#### [Work required]
The data below holds a line containing "Qcltb : Qc_scope." and a line containing "Math_cos : Qc -> Qc;"; please quote exactly those two lines and every line between them, and nothing else.

#### [Material for the task]

(** * Planning board: layout, viewport and board-mutation core

    A shallow embedding of the board component of the planning-room
    application and the proofs of its specified properties.

    The repository carries the board component twice:
    - [src/App.tsx]: the board owns its node and link collections through
      the application's [useState] hooks and mutates them with functional
      updates ([setBoardItems(prev => ...)]);
    - [src/unnamed/part_000]: the multi-room variant, where the board
      receives the active room's collections as props and writes them back
      through [updateActiveRoom(items, links)].
    The geometry helpers are textually the same in both files and are embedded
    once (module [Geometry]); the handlers that differ are embedded per
    file (modules [App] and [Part0]).

    Numbers.  JavaScript numbers are idealised as exact rationals ([Qc]):
    rounding, infinities and NaN are not modelled.  [Math.cos], [Math.sin]
    and [Math.sqrt] are kept abstract (class [JsMath]).  Division agrees with
    JavaScript for every non-zero divisor.

    Identifiers.  [Math.random().toString(36).substr(2, 9)] is not modelled;
    every handler that draws an identifier takes it as an argument. *)

From Stdlib Require Import QArith Qcanon ZArith Lia Lqa Ascii.
From stdpp Require Import base decidable option numbers list strings gmap.

Local Open Scope Z_scope.
Local Open Scope string_scope.
Local Open Scope list_scope.
Local Open Scope Qc_scope.

(** ** JavaScript values *)

(** Decimal literal [n/d], e.g. [0.8] is [dec 4 5]. *)
Definition dec (n : Z) (d : positive) : Qc := Q2Qc (n # d).

(** Integer literal. *)
Definition int (n : Z) : Qc := Qc_of_Z n.

Definition Qcltb (a b : Qc) : bool := bool_decide (a < b).
Definition Qcgtb (a b : Qc) : bool := bool_decide (b < a).
Infix "<?" := Qcltb : Qc_scope.
Infix ">?" := Qcgtb : Qc_scope.

(** [Math.max] and [Math.min] on two (non-NaN) arguments. *)
Definition Math_max (a b : Qc) : Qc := if a <? b then b else a.
Definition Math_min (a b : Qc) : Qc := if b <? a then b else a.

(** The transcendental part of [Math]. *)
Class JsMath := {
  Math_cos : Qc -> Qc;
  Math_sin : Qc -> Qc;
  Math_sqrt : Qc -> Qc
}.

(** Truthiness of a string ([!s] is [negb (truthy s)]): only [''] is falsy. *)
Definition truthy (s : string) : bool := negb (String.eqb s EmptyString).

#### [Result for this task]
Infix "<?" := Qcltb : Qc_scope.
Infix ">?" := Qcgtb : Qc_scope.

(** [Math.max] and [Math.min] on two (non-NaN) arguments. *)
Definition Math_max (a b : Qc) : Qc := if a <? b then b else a.
Definition Math_min (a b : Qc) : Qc := if b <? a then b else a.

(** The transcendental part of [Math]. *)
Class JsMath := {
  Math_cos : Qc -> Qc;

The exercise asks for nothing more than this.